Nous entrons d’évidence dans une phase d’action et nous ne nous en plaindrons pas compte tenu de l’état alarmant dans lequel se trouvent nos cités. Mais des mois qui viennent de s’écouler une leçon doit être tirée : rien ne se réalisera sans l’information des habitants et la discussion démocratique. Cela suppose que la direction de l’OPH déserte la tour d’ivoire dans laquelle elle est enfermée, qu’elle provoque la discussion avec les locataires et plus généralement avec les habitants. Les constructions imaginées sont financièrement fragiles.

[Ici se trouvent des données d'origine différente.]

Lemma only_the_resolver_is_renamed_witness :
  exists s' p model_resolver t,
    sample_run quiet_framework (Some 1) sample_state = (s', inr p) /\
    components p !! 5 = Some model_resolver /\
    trace s' = trace sample_state ++ t /\
    id_receivers t =
      [(node model_resolver, "latest_blessed_model_resolver")].
Proof.
  assert (H : exists s' p,
             sample_run quiet_framework (Some 1) sample_state = (s', inr p))
    by (eexists _, _; vm_compute; reflexivity).
  destruct H as (s' & p & H). exists s', p.
  pose proof H as H'. unfold sample_run in H'.
  destruct (only_the_resolver_is_renamed
              _ _ _ _ _ _ _ _ _ _ _ _ _ _ _ _ _ H')
    as (rs & t & H5 & Ht & Hid & _).
  exists rs, t. repeat split; assumption.
Defined.

Lemma none_hf_pusher_args_never_returns_witness :
  exists e, (sample_run quiet_framework None sample_state).2 = inl e.
Proof.
  assert (H : sample_run quiet_framework None sample_state =
              ((sample_run quiet_framework None sample_state).1,
               (sample_run quiet_framework None sample_state).2))
    by (vm_compute; reflexivity).
  unfold sample_run in H.
  destruct (none_hf_pusher_args_never_returns
              _ _ _ _ _ _ _ _ _ _ _ _ _ _ _ _ _ eq_refl H)
    as (e & t & He & _).
  exists e. exact He.
Defined.

Lemma dictionaries_after_a_failure_witness :
  exists s' kwargs,
    sample_run failing_hf_pusher_framework (Some 1) sample_state =
      (s', inl (Raised (Init HFPusher kwargs) "hub unreachable")) /\
    heap s' =
      <[1 := <["model_blessing" :=
                 VChannel (OutputChannel 6 "blessing")]>
               (<["model" := VChannel (OutputChannel 4 "model")]>
                  (heap sample_state !!! 1))]> (heap sample_state).
Proof.
  assert (H : exists s' kwargs,
             sample_run failing_hf_pusher_framework (Some 1) sample_state =
             (s', inl (Raised (Init HFPusher kwargs) "hub unreachable")))
    by (eexists _, _; vm_compute; reflexivity).
  destruct H as (s' & kwargs & H). exists s', kwargs. split; [exact H|].
  unfold sample_run in H.
  assert (Hkeep : forall s c,
             (fw_call failing_hf_pusher_framework s c).1 = heap s)
    by (intros s c; destruct c as [[] ?| | |]; reflexivity).
  destruct (dictionaries_after_a_failure
              _ _ _ _ _ _ _ _ _ _ _ _ _ _ Hkeep _ _ _ H)
    as (d & Hd & Hheap).
  injection Hd as <-. exact Hheap.
Defined.
(** The [switch] on the request kind; [pfn] is [cur.ptr >> PAGE_SHIFT].
    It leaves [cur.ptr], which two of the cases mask, and [err]. *)
Definition demux_request (cur : page_update_request_t) (pfn : Z)
  : M (Z * Z) :=
  let kind := Z.land (ptr cur) (sizeof_pgentry - 1) in
  if kind =? PGREQ_NORMAL then
    let page := pfn in
    flags ← page_flags In_do_process_page_updates page;
    dom ← gets current_domain;
    if Z.land flags PG_domain_mask =? dom then
      if Z.land flags PG_type_mask =? PGT_l1_page_table then
        err ← mod_l1_entry (ptr cur) (val cur); mret (ptr cur, err)
      else if Z.land flags PG_type_mask =? PGT_l2_page_table then
        err ← mod_l2_entry (ptr cur) (val cur); mret (ptr cur, err)
      else mret (ptr cur, 1)
    else mret (ptr cur, 1)
  else if kind =? PGREQ_UNCHECKED_UPDATE then
    let cur_ptr := Z.ldiff (ptr cur) (sizeof_pgentry - 1) in
    let page := pfn in
    flags ← page_flags In_do_process_page_updates page;
    dom ← gets current_domain;
    if Z.lor flags dom =? PGT_l1_page_table then
      write_phys (map_domain_mem cur_ptr) (val cur);;
      mret (cur_ptr, 0)
    else mret (cur_ptr, 1)
  else if kind =? PGREQ_EXTENDED_COMMAND then
    let cur_ptr := Z.ldiff (ptr cur) (sizeof_pgentry - 1) in
    err ← do_extended_command cur_ptr (val cur);
    mret (cur_ptr, err)
  else mret (ptr cur, 1).

(** What follows the [switch]: a request that failed is logged and the
    domain killed. The debug [printk] reads [page->flags]. *)
Definition report_request (cur_ptr err : Z) : M unit :=
  if negb (err =? 0) then
    page_flags In_do_process_page_updates (Z.shiftr cur_ptr PAGE_SHIFT);;
    kill_domain_with_errmsg Illegal_page_update_request
  else mret tt.

(** One turn of the loop of [do_process_page_updates], after the request
    has been copied into [cur]. *)
Definition process_request (cur : page_update_request_t) : M unit :=
  let pfn := Z.shiftr (ptr cur) PAGE_SHIFT in
  mp ← gets max_page;
  (if mp <=? pfn
   then kill_domain_with_errmsg Page_update_request_out_of_range
   else mret tt);;
  x ← demux_request cur pfn;
  report_request x.1 x.2.

(** Modelled from the spec: [copy-from-guest(dst, src, n)] "fails on
    fault"; the guest's request array is a list, and reading past its end is
    the fault. *)
Definition copy_from_user (updates : list page_update_request_t) (i : nat)
  : option page_update_request_t := updates !! i.

Fixpoint process_updates (n : nat) (updates : list page_update_request_t)
    (i : nat) : M unit :=
  match n with
  | O => mret tt
  | S n' =>
      match copy_from_user updates i with
      | None => kill_domain_with_errmsg Cannot_read_page_update_request
      | Some cur =>
          process_request cur;;
          process_updates n' updates (S i)
      end
  end.

(** The code after the loop. *)
Definition flush_if_pending : M unit :=
  pending ← gets tlb_flush;
  if negb (pending =? 0) then
    modify (set_tlb_flush 0);;
    pt ← gets mm_pagetable;
    modify (log_event (LoadCR3 pt))
  else mret tt.

Definition do_process_page_updates (updates : list page_update_request_t)
    (count : Z) : M Z :=
  process_updates (Z.to_nat count) updates 0%nat;;
  flush_if_pending;;
  mret 0.

End Engine.


(** ** The second dispatcher *)

Section SecondDispatcher.
Context `{Platform}.

(** The array [cur] points into, as a function of the index: the code reads
    [cur[i]] for every [i < count] without any check. *)
Definition request_array : Type := nat → page_update_request_t.

Definition set_request (i : nat) (r : page_update_request_t)
    (reqs : request_array) : request_array :=
  λ j, if (j =? i)%nat then r else reqs j.

(** One turn of the loop of [new_do_process_page_updates]. The [switch] is
    that of [do_process_page_updates], but it reads and masks the request in
    place, through [cur]; the value is the request as the turn leaves it in
    the array. *)
Definition new_process_request (cur : page_update_request_t)
  : M page_update_request_t :=
  let pfn := Z.shiftr (ptr cur) PAGE_SHIFT in
  mp ← gets max_page;
  (if mp <=? pfn
   then kill_domain_with_errmsg Page_update_request_out_of_range
   else mret tt);;
  x ← demux_request cur pfn;
  report_request x.1 x.2;;
  mret {| ptr := x.1; val := val cur |}.

Fixpoint new_process_updates (n : nat) (reqs : request_array) (i : nat)
  : M request_array :=
  match n with
  | O => mret reqs
  | S n' =>
      cur ← new_process_request (reqs i);
      new_process_updates n' (set_request i cur reqs) (S i)
  end.

(** The value is the [int] the function returns, with the array as the
    function leaves it. *)
Definition new_do_process_page_updates (cur : request_array) (count : Z)
  : M (Z * request_array) :=
  reqs ← new_process_updates (Z.to_nat count) cur 0%nat;
  flush_if_pending;;
  mret (0, reqs).

End SecondDispatcher.

(** An outcome without the request array. *)
Definition forget_array {A B : Type} (o : outcome (A * B)) : outcome A :=
  match o with
  | Ret x s => Ret x.1 s
  | Stop w s => Stop w s
  end.

(** ** Start of day *)

(** [PAGE_MASK] is [~(PAGE_SIZE-1)] on an [unsigned long]. *)
Definition PAGE_MASK : Z := 4294963200.

(** Constants of [init_frametable] that come from the headers. *)
Class Layout : Type := {
  MAX_MONITOR_ADDRESS : Z;
  sizeof_pfn_info : Z   (* sizeof(struct pfn_info) *)
}.

(** A monitor of 16MB and frame records of 24 bytes. *)
Definition layout_16M : Layout :=
  {| MAX_MONITOR_ADDRESS := 16777216; sizeof_pfn_info := 24 |}.

(** The globals [init_frametable] sets. [free_list] is held as the frame
    numbers of the records linked on it, head first; [zeroed_records] are
    the records at [frame_table] that lie inside the area the [memset]
    clears. *)
Record frametable_globals : Type := {
  boot_tlb_flush : Z;
  boot_max_page : Z;
  boot_frame_table_size : Z;
  boot_free_pfns : Z;
  zeroed_records : list pfn_info;
  free_list : list Z
}.

Definition zero_record : pfn_info :=
  {| flags := 0; tot_count := 0; type_count := 0 |}.

(** The loop of [init_frametable]: [list_add_tail] of the record of every
    [page_index] below [nr_pages]. It runs at most [nr_pages] times. *)
Fixpoint add_free_pages (fuel : nat) (page_index nr_pages : Z)
    (free : list Z) : list Z :=
  match fuel with
  | O => free
  | S fuel' =>
      if page_index <? nr_pages
      then add_free_pages fuel' (u32 (page_index + 1)) nr_pages
                          (free ++ [page_index])
      else free
  end.
Lemma leak_free_move_all xs : ∀ s s' rs r,
  move_all xs s = (s', rs, r) → leak_free s → leak_free s'.
Proof.
  induction xs as [|x xs IH]; intros s s' rs r; cbn [move_all]; [by intros [= <- <- <-]|].
  destruct (elem.move_construct x s) as [[s1 x'] [y|]] eqn:E1.
  - destruct (move_all xs s1) as [[s2 rs'] [ys|]] eqn:E2; intros [= <- <- <-] Hs;
      eauto using leak_free_move_construct, leak_free_destroy.
  - intros [= <- <- <-]. eauto using leak_free_move_construct.
Qed.

Lemma leak_free_migrate_all xs s s' rs r :
  migrate_all xs s = (s', rs, r) → leak_free s → leak_free s'.
Proof.
  unfold migrate_all. destruct migrates_by_move; [apply leak_free_move_all|].
  destruct (copy_all xs s) as [s1 o] eqn:E. intros [= <- <- <-].
  eauto using leak_free_copy_all.
Qed.

Lemma leak_free_assign_all ds : ∀ xs s s' ds' ok,
  assign_all ds xs s = (s', ds', ok) → leak_free s → leak_free s'.
Proof.
  induction ds as [|d ds IH]; intros [|x xs] s s' ds' ok; cbn [assign_all];
    try by intros [= <- <- <-].
  destruct (elem.copy_assign d x s) as [[s1 d'] [|]] eqn:E1.
  - destruct (assign_all ds xs s1) as [[s2 r] ok2] eqn:E2. intros [= <- <- <-] Hs.
    eauto using leak_free_copy_assign.
  - intros [= <- <- <-]. eauto using leak_free_copy_assign.
Qed.

Lemma leak_free_move_chain xs : ∀ d s s' vs ok,
  move_chain d xs s = (s', vs, ok) → leak_free s → leak_free s'.
Proof.
  induction xs as [|x xs IH]; intros d s s' vs ok; cbn [move_chain];
    [by intros [= <- <- <-]|].
  destruct (elem.move_assign d x s) as [[[s1 d'] x'] [|]] eqn:E1.
  - destruct (move_chain x' xs s1) as [[s2 r] ok2] eqn:E2. intros [= <- <- <-] Hs.
    eauto using leak_free_move_assign.
  - intros [= <- <- <-]. eauto using leak_free_move_assign.
Qed.
End leaks.

#[export] Hint Resolve leak_free_destroy leak_free_release leak_free_destroy_all
  leak_free_alloc leak_free_emplace leak_free_init_all leak_free_copy_all
  leak_free_move_all leak_free_migrate_all leak_free_assign_all leak_free_move_chain
  leak_free_move_construct leak_free_move_assign : leak.

(** ** What the methods return *)

Section results.
Context {T A W : Type} `{!Allocator W} `{!Element T A W}.
Local Abbreviation state := (state T A W).
Implicit Types (xs ys ds rs : list T) (s : state) (v : Vector.t T).

(** *** The invariant after each operation

    For any element type at all: no operation runs into undefined
    behaviour on a vector that satisfies the invariant (given the
    preconditions the header asserts), and every operation but one leaves
    the invariant in place however it ends.  The exception is [Emplace] in
    the middle of a block with room. *)




Lemma PopBack_invariant v s s' v' o :
  invariant v → Vector.size_ v ≠ 0 → Vector.PopBack v s = (s', v', o) →
  o = Return tt ∧ invariant v' ∧ Vector.size_ v' = Vector.size_ v - 1.
Proof.
  intros Hinv Hsz. apply invariant_iff in Hinv as (xs & cap & Hle & ->).
  rewrite size_repr in *.
  assert (Hne : xs ≠ []) by (intros ->; done).
  destruct (exists_last Hne) as (ys & x & ->).
  rewrite length_app in *. cbn [length] in *.
  rewrite PopBack_spec by lia. intros [= <- <- <-].
  split_and!; [done|apply invariant_repr; lia|rewrite size_repr; lia].
Qed.
(** * Srcubmail: the email extraction and clipboard pipeline

    A shallow embedding of [src/utils/emailUtils.ts] and of the clipboard
    utilities ([utils/clipboardUtils], the last part of
    [src/services/chromeService.ts] in this tree): the two regular
    expressions, the extractor, the validator, the deduplicator, the
    clipboard formatter and the copy call, with the ECMAScript built-ins
    they use ([trim], [match], [test], [Set], [join]) written out. *)

From Stdlib Require Import String Ascii DecimalString.
From Stdlib Require Import List NArith Arith Lia Bool.
Import ListNotations.

Set Implicit Arguments.
Local Open Scope N_scope.

(** ** JavaScript strings

    A JavaScript string is a sequence of UTF-16 code units. *)

Definition codeunit := N.
Definition jsstring := list codeunit.

(** Literals are written as Rocq strings and read code unit by code unit. *)
Definition js (s : string) : jsstring :=
  map N_of_ascii (list_ascii_of_string s).

Definition codeunit_eq_dec : forall a b : codeunit, {a = b} + {a <> b} := N.eq_dec.
Definition jsstring_eq_dec : forall a b : jsstring, {a = b} + {a <> b} :=
  list_eq_dec codeunit_eq_dec.
Definition jsstring_eqb (a b : jsstring) : bool :=
  if jsstring_eq_dec a b then true else false.

Definition LF : codeunit := 10.
Definition AT : codeunit := 64.
Definition DOT : codeunit := 46.

Definition between (lo hi ch : codeunit) : bool := (lo <=? ch) && (ch <=? hi).

(** WhiteSpace and LineTerminator code points, the ones [trim] strips. *)
Definition isWhiteSpace (ch : codeunit) : bool :=
  between 9 13 ch || (ch =? 32) || (ch =? 160) || (ch =? 5760) ||
  between 8192 8202 ch || (ch =? 8232) || (ch =? 8233) || (ch =? 8239) ||
  (ch =? 8287) || (ch =? 12288) || (ch =? 65279).

Fixpoint trimStart (s : jsstring) : jsstring :=
  match s with
  | ch :: t => if isWhiteSpace ch then trimStart t else s
  | [] => []
  end.

Definition trimEnd (s : jsstring) : jsstring := rev (trimStart (rev s)).

(** [String.prototype.trim] *)
Definition trim (s : jsstring) : jsstring := trimEnd (trimStart s).

Definition isAscii (ch : codeunit) : bool := ch <? 128.
Definition isUpper (ch : codeunit) : bool := between 65 90 ch.
Definition isLower (ch : codeunit) : bool := between 97 122 ch.
Definition isDigit (ch : codeunit) : bool := between 48 57 ch.
Definition isAlpha (ch : codeunit) : bool := isUpper ch || isLower ch.

Definition asciiLower (ch : codeunit) : codeunit :=
  if isUpper ch then ch + 32 else ch.
Definition asciiUpper (ch : codeunit) : codeunit :=
  if isLower ch then ch - 32 else ch.

(** [String.prototype.toLowerCase] follows the Unicode case tables of the
    host, on code points and with context (final sigma); it is not a map
    over code units. The embedding takes it from the host, with the one
    law the pipeline relies on: on ASCII text it lowers [A-Z] and nothing
    else. *)
Class Host := {
  toLowerCase : jsstring -> jsstring;
  toLowerCase_ascii :
    forall s, forallb isAscii s = true -> toLowerCase s = map asciiLower s
}.

(** The case mapping of a host to run the definitions on ([latin1Host]
    below): ASCII and Latin-1 letters are lowered, every other code unit is
    kept. *)
Definition latin1Lower (ch : codeunit) : codeunit :=
  if isUpper ch || (between 192 222 ch && negb (ch =? 215)) then ch + 32 else ch.

(** ** Values

    The functions are typed in TypeScript but guard their arguments at run
    time ([typeof], [Array.isArray], truthiness), so an argument is a
    JavaScript value. Arrays hold strings, as the signatures say; of a
    number only its type and its truthiness are looked at. *)

Inductive JsValue :=
| JUndefined
| JNull
| JBoolean (b : bool)
| JNumber (n : N)
| JString (s : jsstring)
| JArray (xs : list jsstring)
| JObject.

Inductive JsType := TUndefined | TObject | TBoolean | TNumber | TString.

Definition typeof (v : JsValue) : JsType :=
  match v with
  | JUndefined => TUndefined
  | JNull => TObject
  | JBoolean _ => TBoolean
  | JNumber _ => TNumber
  | JString _ => TString
  | JArray _ => TObject
  | JObject => TObject
  end.

(** [ToBoolean] *)
Definition truthy (v : JsValue) : bool :=
  match v with
  | JUndefined | JNull => false
  | JBoolean b => b
  | JNumber n => negb (n =? 0)
  | JString s => match s with [] => false | _ => true end
  | JArray _ | JObject => true
  end.

Definition isString (v : JsValue) : bool :=
  match typeof v with TString => true | _ => false end.

Definition isArray (v : JsValue) : bool :=
  match v with JArray _ => true | _ => false end.

(** ** Regular expressions

    The pattern language of the two literals: sequences, one capture group,
    the anchors, single characters, character classes, and a greedy
    quantifier [{min,}] on a class ([+] is [{1,}]). The matcher is the
    backtracking one of ECMAScript's pattern semantics, in continuation
    passing style. *)

Definition ClassRange := (codeunit * codeunit)%type.
Definition CharClass := list ClassRange.

Inductive Regex :=
| Empty
| Seq (r1 r2 : Regex)
| Group (r : Regex)
| AssertBegin
| AssertEnd
| Class (A : CharClass)
| AtLeast (min : nat) (A : CharClass).

Definition Char (ch : codeunit) : Regex := Class [(ch, ch)].

(** Canonicalize, without the [u] flag. Above ASCII the host's upper-casing
    decides, but it never maps a code unit from 128 up to one below 128;
    classes that hold ASCII only, as all classes of these sources do, see no
    difference from the identity there. *)
Definition Canonicalize (ignoreCase : bool) (ch : codeunit) : codeunit :=
  if ignoreCase && isAscii ch then asciiUpper ch else ch.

Les projets d’évolution du quartier qui n’étaient pas « terribles » ont évolué au gré des circonstances. Au cours de ces deux dernières années on a oublié les habitants. Il n’est que temps de retrouver le chemin du dialogue et d’accepter la critique constructive.

André Narritsens

Notes

[1La vocation de la CGLLS est d’assurer la pérennité des organismes du logement locatif social. Ainsi, lorsqu’un organisme rencontre des difficultés financières ne lui permettant plus d’assumer pleinement sa mission de bailleur social, il sollicite l’aide de la CGLLS Les ressources de la CGLLS sont assurées par les cotisations versées par les organismes du logement locatif social. Outre son expertise financière pour analyser les causes des difficultés de l’organisme et négocier des solutions pour y remédier, la CGLLS contribue au financement du plan d’aide sous forme de subvention et/ ou de prêt.

[2Les documents financiers publiés par l’OPH et la CGLLS sont très mal présentés, usent abondamment d’une langue de bois « technique » et sont en conséquence de lecture difficile. D’où la prudence de mon propos concernant le chiffrage.

[3Il est difficile, d’y voir clair à ce propos dans les intentions de l’OPH, plusieurs hypothèses, parfois très éloignées l’une de l’autre ont circulé.

[4Les 84 logements situés 39-42 allée A. Girard sont également concernés par une réfection des sanitaires (coût 1 227 000€).

1 Message

  • Emile Dubois/Maladrerie : le quartier doit bouger avec ses habitants Le 10 juillet 2010 à 09:46, par Encore des augmentations de loyer ?

    2 questions : à la lecture de l’article, je constate que le gros des travaux est assuré par l’office HLM, c’est à dire concrètement par les locataires qui risquent de subir des augmentations. Les financements publics, notamment de l’Etat restent très limités, et s’ils permettent de débloquer l’opération nécessaire, l’Etat ne tient pas sa place pour garantir un droit au logement décent pour tous.

    2ème question : si l’office est amené à emprunter et prendre sur ses fonds propres, de quelle marge va-t-il bénéficier pour construire les logements nécessaires à la population. Je croise régulièrement des jeunes qui parfois en couple ou/et avec des enfants sont encore chez papa maman alors qu’ils demandent un logement depuis des années.

    Je sais bien que Madame Yonnet se répand partout en disant que la population d’Aubervilliers doit changer et va changer pour apporter plus de mixité mais la réalité est autre. car les plus modestes restent dans leur gourbit et ceux qui connaissent une petite ascension sociale, grace à un travail notamment, ne peuvent pas se loger, et ce sont eux qui partent.

    Il ne s’agit pas de faire du HLM pour du HLM mais de permettre aux gens de trouver un trois pièces pour moins de 900 euros par mois. On a besoin d’un service public du logement qui donne ces perspectives. J’ai signé la pétition du parti communiste pour la construction de 50000 logements par an en Ile de France, parce que c’est le seul moyen avec un service public du logement de sortir de la loi du marché dans un domaine vital.